Il piano di intervento permette inoltre di individuare preventivamente situazioni a rischio e segnalarle alla rete dei Servizi territoriali per un intervento tempestivo. Le situazioni di rilievo clinico saranno comunque affrontate e risolte in ambito sanitario.
Nel sito www.aulss1.veneto.it area notizie è pubblicato un opuscoletto con i consigli utili per fronteggiare il caldo. Al fine di facilitare l’accesso alle informazioni sulle risorse e sulle opportunità del territorio, la Regione del Veneto ha attivato il numero verde 800 53 55 35 in collaborazione con il Servizio di telesoccorso e telecontrollo, attraverso il quale i cittadini possono ottenere informazioni e consigli utili per sopperire al clima torrido. E’ comunque naturalmente sempre possibile contattare direttamente il SUEM 118.

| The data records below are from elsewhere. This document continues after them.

(** The answers of the manager about a subnet. *)
Definition answers_ok m (σ : vdr_state) : Prop :=
  ∀ sub, let μ := σ sub in
    (∀ n, info <$> GetValidator m sub n = μ !! n) ∧
    (∀ n, GetWeight m sub n = default 0 (vi_Weight <$> μ !! n)) ∧
    NumValidators m sub = base.size μ ∧
    TotalWeight m sub = (if total μ <=? MaxUint64 then Ok (total μ) else Err errTotalWeightNotUint64) ∧
    GetMap m sub = Some (map_imap (λ n i, Some (mkOutput n (vi_PublicKey i) (vi_Weight i))) μ) ∧
    (∃ l, GetValidatorIDs m sub = Some l ∧ l ≡ₚ (map_to_list μ).*1) ∧
    (∀ subset, let sum := lsum (map (λ n, default 0 (vi_Weight <$> μ !! n)) subset) in
       SubsetWeight m sub subset = if sum <=? MaxUint64 then Ok sum else Err ErrOverflow).

Lemma mgr_rep_answers m σ : mgr_rep m σ → answers_ok m σ.
Proof.
  intros Hm sub μ. specialize (Hm sub). unfold GetValidator, GetWeight, NumValidators, TotalWeight, GetMap, GetValidatorIDs, SubsetWeight.
  fold μ in Hm. destruct (subnetToVdrs m !! sub) as [s|].
  - destruct Hm as (Hr & _ & _). split_and!.
    + intros n. symmetry. by apply rep_lookup.
    + intros n. by apply rep_getWeight.
    + by apply rep_len.
    + by apply rep_TotalWeight.
    + by apply rep_Map.
    + by apply rep_GetValidatorIDs.
    + intros subset. by rewrite (rep_subsetWeight s μ).
  - rewrite Hm. split_and!; try done.
    + exists []. by rewrite map_to_list_empty.
    + intros subset. assert (lsum (map (λ n, default 0 (vi_Weight <$> (∅ : gmap NodeID vinfo) !! n)) subset) = 0) as ->; [|done].
      induction subset as [|n subset IH]; [done|]. unfold lsum in *. simpl in *. by rewrite IH.
Qed.

(** C12: the validator manager refines a map from nodes to weights per subnet: no
    sequence of operations panics, every operation returns the error of the
    specification (no weight, a validator that exists or is missing, and a weight that
    would overflow or become negative) and then changes nothing, and every query answers
    from the map, although sets are created and dropped, slices are reordered on removal
    and samplers are cached; [NumSubnets] counts the subnets that have validators or on
    which a listener was registered. *)
Theorem validators_refine (ops : list vdr_op) :
  Forall op_ok ops →
  ∃ m calls, run_ops NewManager ops = Some (m, calls, (spec_ops (λ _, ∅) ops).2) ∧
    answers_ok m (spec_ops (λ _, ∅) ops).1 ∧
    ∃ X : gset ID, NumSubnets m = base.size X ∧ ∀ sub, sub ∈ X ↔ (spec_ops (λ _, ∅) ops).1 sub ≠ ∅ ∨ ∃ op, op ∈ ops ∧ registers op sub.
Proof.
  intros Hops. destruct (run_ops_spec NewManager (λ _, ∅) ops mgr_rep_new Hops) as (m & calls & Hrun & Hm & _).
  exists m, calls. split; [done|]. split; [by apply mgr_rep_answers|].
  destruct (NumSubnets_spec m _ _ Hm (run_ops_tracked NewManager (λ _, False) ops m calls _ Hrun tracked_new)) as (X & HX & Hin). exists X. split; [done|]. intros sub. rewrite Hin. tauto.
Qed.

(** A registered listener is told everything: the calls it received since
    the node started determine the weight of every validator of every subnet,
    also when it registered late or more than once. *)
Theorem listeners_informed (ops : list vdr_op) m calls errs l sub :
  Forall op_ok ops → run_ops NewManager ops = Some (m, calls, errs) → l ∈ callbackListeners m →
  replay l calls (λ _, ∅) sub = vi_Weight <$> (spec_ops (λ _, ∅) ops).1 sub.
Proof.
  intros Hops Hrun Hl. destruct (run_ops_spec NewManager (λ _, ∅) ops mgr_rep_new Hops) as (m' & calls' & Hrun' & _ & Hk).
  rewrite Hrun in Hrun'. injection Hrun' as <- <- _. rewrite (Hk l (λ _, ∅)); [by rewrite decide_True|].
  intros sub'. by case_decide.
Qed.

(** After any sequence of operations, a sample of a subnet has the requested
    number of validators, none of them more often than its current weight; it
    fails with an error that says whether the subnet is unknown, its total
    weight exceeds 64 bits or is smaller than the sample. *)
Theorem Sample_correct (ops : list vdr_op) sub size src :
  Forall op_ok ops → 0 ≤ size →
  let μ := (spec_ops (λ _, ∅) ops).1 sub in
  ∃ m calls errs m' src' r, run_ops NewManager ops = Some (m, calls, errs) ∧
    mgr_Sample patience m sub size src = Some (m', src', r) ∧
    if size =? 0 then r = Ok [] else
    if bool_decide (subnetToVdrs m !! sub = None) then r = Err ErrMissingValidators ∧ μ = ∅ else
    match r with
    | Ok l => total μ ≤ MaxUint64 ∧ size ≤ total μ ∧ Z.of_nat (length l) = size ∧
        ∀ n, Z.of_nat (length (filter (n =.) l)) ≤ default 0 (vi_Weight <$> μ !! n)
    | Err e => (MaxUint64 < total μ ∧ e = errMath ErrOverflow) ∨
        (total μ ≤ MaxUint64 ∧ total μ < size ∧ e = errInsufficientWeight)
    end.
Proof.
  intros Hops Hsize μ. destruct (run_ops_spec NewManager (λ _, ∅) ops mgr_rep_new Hops) as (m & calls & Hrun & Hm & _).
  destruct (mgr_Sample_spec m _ sub size src Hm Hsize) as (m' & src' & r & Hs & _ & _ & Hres).
  exists m, calls, (spec_ops (λ _, ∅) ops).2, m', src', r. split_and!; [done|done|exact Hres].
Qed.
End Listeners.
End SampleProofs.
End Validators.

(** ** A concrete run

    Nodes are numbers and keys are absent; draws come from a counter. *)
#[local] Instance demo_source : Source Z := {| Uint64 s := (s mod 2 ^ 62, s + 7919) |}.

#[local] Instance demo_laws : SourceLaws Z 1.
Proof.
  split.
  - intros s. simpl. pose proof (Z.mod_pos_bound s (2 ^ 62)). unfold is_u64, MaxUint64. lia.
  - intros s. simpl. constructor. apply Z.mod_pos_bound. lia.
Qed.

#[local] Instance demo_nodes : MapRange nat := canonical_range nat.
#[local] Instance demo_ids : MapRange ID := canonical_range ID.

Definition demo_ops : list (vdr_op (NodeID := nat) (PublicKey := unit) (Listener := nat) (Src := Z)) :=
  [ OpAddStaker Empty 1%nat None Empty 5; OpAddStaker Empty 2%nat None Empty 3; OpRegister 7%nat;
    OpAddStaker Empty 3%nat None Empty 1; OpSample Empty 2 11; OpRemoveWeight Empty 1%nat 5;
    OpAddWeight Empty 2%nat (2 ^ 64 - 1); OpRemoveWeight Empty 3%nat 2; OpAddWeight Empty 3%nat 4 ].

Lemma demo_ops_ok : Forall op_ok demo_ops.
Proof. repeat constructor; vm_compute; congruence. Qed.

Lemma validators_refine_witness :
  ∃ m calls, run_ops (patience := 1) NewManager demo_ops =
    Some (m, calls, [None; None; None; None; None; None; Some (errMath ErrOverflow); Some (errMath ErrUnderflow); None]) ∧
    TotalWeight m Empty = Ok 8.
Proof.
  destruct (validators_refine (patience := 1) demo_ops demo_ops_ok) as (m & calls & Hrun & Hq).
  exists m, calls. split; [exact Hrun|]. destruct Hq as [Hq _]. destruct (Hq Empty) as (_ & _ & _ & Ht & _). rewrite Ht. by vm_compute.
Defined.

Lemma listeners_informed_witness :
  ∃ m calls errs, run_ops (patience := 1) NewManager demo_ops = Some (m, calls, errs) ∧
    replay 7%nat calls (λ _, ∅) Empty = {[ 2%nat := 3; 3%nat := 5 ]}.
Proof.
  destruct (run_ops (patience := 1) NewManager demo_ops) as [[[m calls] errs]|] eqn:Hrun; [|by vm_compute in Hrun].
  exists m, calls, errs. split; [done|].
  rewrite (listeners_informed (patience := 1) demo_ops m calls errs 7%nat Empty demo_ops_ok Hrun); [by vm_compute|].
  vm_compute in Hrun. injection Hrun as <- <- <-. vm_compute. constructor.
Defined.

Lemma Sample_correct_witness :
  ∃ m calls errs m' src' l, run_ops (patience := 1) NewManager demo_ops = Some (m, calls, errs) ∧
    mgr_Sample 1 m Empty 4 100 = Some (m', src', Ok l) ∧ length l = 4%nat.
Proof.
  destruct (Sample_correct (patience := 1) demo_ops Empty 4 100 demo_ops_ok) as (m & calls & errs & m' & src' & r & Hrun & Hs & Hr);
    [done|]. exists m, calls, errs, m', src'. destruct r as [l|e].
  - exists l. split_and!; [done|done|]. simpl in Hr. case_bool_decide; [by destruct Hr|]. lia.
  - exfalso. vm_compute in Hrun. injection Hrun as <- <- <-. by vm_compute in Hs.
Defined.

 L’Ulss Dolomiti ricorda i consigli pratici per difendersi dal caldo, rivolti in particolare agli anziani. Tra le azioni consigliate si ricorda di bere molta acqua, consumare pasti leggeri e frutta, ridurre l'attività fisica, preferire i demumidificatori ai condizionatori, oscurare le finestre e ventilare i locali nelle ore mattutine e serali, fare bagni e docce più frequenti, indossare abiti leggeri, di colore chiaro e non sintetici, coprire il capo. Da evitare l'esposizione al sole nelle ore più calde, le bevande ghiacciate e i cibi grassi.
 La popolazione maggiormente a rischio è rappresentata dai bambini di età compresa tra 0 e 4 anni, diabetici, ipertesi, soggetti colpiti da malattie venose e patologie renali, non autosufficienti e pazienti sottoposti a trattamenti farmacologici particolarmente pesanti. In caso di colpo di calore è bene tenere la persona in un luogo fresco, ombroso e possibilmente ventilato, usare un ventilatore per favorire l’evaporazione della pelle bagnata, eseguire spugnature sui polsi, fronte, collo e inguine, porre una borsa di ghiaccio sul capo, integrare i liquidi persi dando da bere acqua e sali minerali, raffreddare la cute con dell’acqua.
Le Centrali COT per i pazienti ad alto rischio verificano la sussistenza dei bisogni e attivano le risorse più appropriate in riferimento al caso. Ciascun servizio attivato, nell’organizzazione delle proprie funzioni, terrà conto delle disposizioni regionali impartite in materia di COVID-19.